MetaLP is a protein inference algorithm for shotgun proteomics analysis of microbial communities. Two key innovations in MetaLP were the integration of taxonomic abundances as prior information and the formulation of protein inference as a linear programming problem. It was optimized for metaproteomics to address the degenerate peptides and ‘one-hit wonders’ issues. The objective of MetaLP is to produce substantially higher numbers of protein identifications in complex metaproteomics datasets.
- Anaconda3 for python environment
- numpy >= 1.19.5
- gurobipy == 9.1.2
- Note that python package for gurobi requires a license. Gurobi provides free academic licenses after the registration (https://pages.gurobi.com/registration). Detail instruction for the license registration is available (https://www.gurobi.com/downloads/end-user-license-agreement-academic/).

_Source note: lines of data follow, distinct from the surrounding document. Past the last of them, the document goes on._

Lemma update_batch_db strptime_ymd decimal_of_str now db batch_id body :
  (update_batch strptime_ymd decimal_of_str now db batch_id body).2 = db
  ∨ ∃ batch batch',
      db_batches db !! batch_id = Some batch
      ∧ (update_batch strptime_ymd decimal_of_str now db batch_id body).2 =
          db_with_batches db (<[batch_id := batch']> (db_batches db))
      ∧ update_frame batch batch' ∧ b_updated_at batch' = now
      ∧ status (update_batch strptime_ymd decimal_of_str now db batch_id body).1
        = 200.
Proof.
  unfold update_batch.
  destruct (db_batches db !! batch_id) as [batch|] eqn:Hb; [|by left].
  match goal with |- context [handle ?p db ?b] => set (body' := b) end.
  assert (flow_post body'
            (λ res, ∃ batch',
               res.2 = db_with_batches db (<[batch_id := batch']> (db_batches db))
               ∧ update_frame batch batch' ∧ b_updated_at batch' = now
               ∧ status res.1 = 200)
            (λ _, True)) as Hpost.
  { unfold body'.
    eapply flow_post_bind with (ok' := λ _, True).
    { by destruct (require_data body). }
    intros data _.
    eapply flow_post_bind with (ok' := λ _, True).
    { destruct (data !! "name") as [v|]; [|done].
      destruct (py_strip v) as [e|name]; [done|]. simpl.
      by destruct (_ && _). }
    intros _ _.
    eapply flow_post_bind; [apply update_class_subject_frame|].
    intros b1 (Hf1 & Hn1 & Hu1).
    eapply flow_post_bind.
    { eapply flow_post_impl; [apply update_fields_frame|intros a Ha; exact Ha|done]. }
    intros b2 Hb2. simpl in Hb2.
    eapply flow_post_bind with (ok' := λ _, True).
    { by destruct (bad_date_range b2). }
    intros _ _. simpl.
    exists (batch_set_updated_at b2 now). repeat split.
    unfold update_frame in *. rewrite Hb2, Hf1. by destruct batch. }
  destruct body' as [[r db']|r|e]; simpl in *; [|by left..].
  right. destruct Hpost as (batch' & -> & Hf & Hu & Hs).
  by exists batch, batch'.
Qed.

(** X12: whatever the request, [update_batch] changes at most the name, the
    subject, the description and [updated_at] of the batch it names: the
    dates, the fee, the capacity, the status, [is_active] and the archive
    columns stay, and so do the other batches, the users, the enrollments,
    the exams and the rankings. *)
Theorem update_batch_writes_text_only strptime_ymd decimal_of_str now db batch_id body :
  db_users (update_batch strptime_ymd decimal_of_str now db batch_id body).2
    = db_users db
  ∧ db_user_batches (update_batch strptime_ymd decimal_of_str now db batch_id body).2
    = db_user_batches db
  ∧ db_exams (update_batch strptime_ymd decimal_of_str now db batch_id body).2
    = db_exams db
  ∧ db_rankings (update_batch strptime_ymd decimal_of_str now db batch_id body).2
    = db_rankings db
  ∧ ∀ i, option_Forall2
           (λ b b', update_frame b b' ∧ (i ≠ batch_id → b' = b))
           (db_batches db !! i)
           (db_batches
              (update_batch strptime_ymd decimal_of_str now db batch_id body).2 !! i).
Proof.
  destruct (update_batch_db strptime_ymd decimal_of_str now db batch_id body)
    as [-> | (batch & batch' & Hb & -> & Hf & _)].
  - repeat split. intros i. destruct (db_batches db !! i) as [b|]; constructor.
    split; [apply update_frame_refl|done].
  - simpl. repeat split. intros i. destruct (decide (i = batch_id)) as [->|Hne].
    + rewrite lookup_insert_eq, Hb. constructor. by split.
    + rewrite lookup_insert_ne by done.
      destruct (db_batches db !! i) as [b|]; constructor.
      split; [apply update_frame_refl|done].
Qed.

python LP2_species_V2.py -i input/P2.identification_1%.txt -o P2_result.txt -g P2_filteringResult.txt -d pro2otu/P2_ProToOTU.tsv -f 0.01 -p probability/protein_probability_P2.txt
- MetaLP requires three input files shown as below:
-i: a file contains the peptide identification scores for each identified peptide and corresponding parent proteins
-d: a file contains the relationship between protein identifier with the OTUs which the protein is belonging to
-p: a file contains OTUs (operational Taxonomic Units) and their estimated probability
- MetaLP generates two output files shown as below:
-o: protein inference result, it contains protein groups and their score inferred by MetaLP
-g: filtering result by assigned FDR (False Discovery Rate). The default FDR is 0.01, which can be passed by the option -f
- The detail user manual will show if using:
python LP2_species_V2.py -h
- MetaWrap pipeline (https://github.com/bxlab/metaWRAP)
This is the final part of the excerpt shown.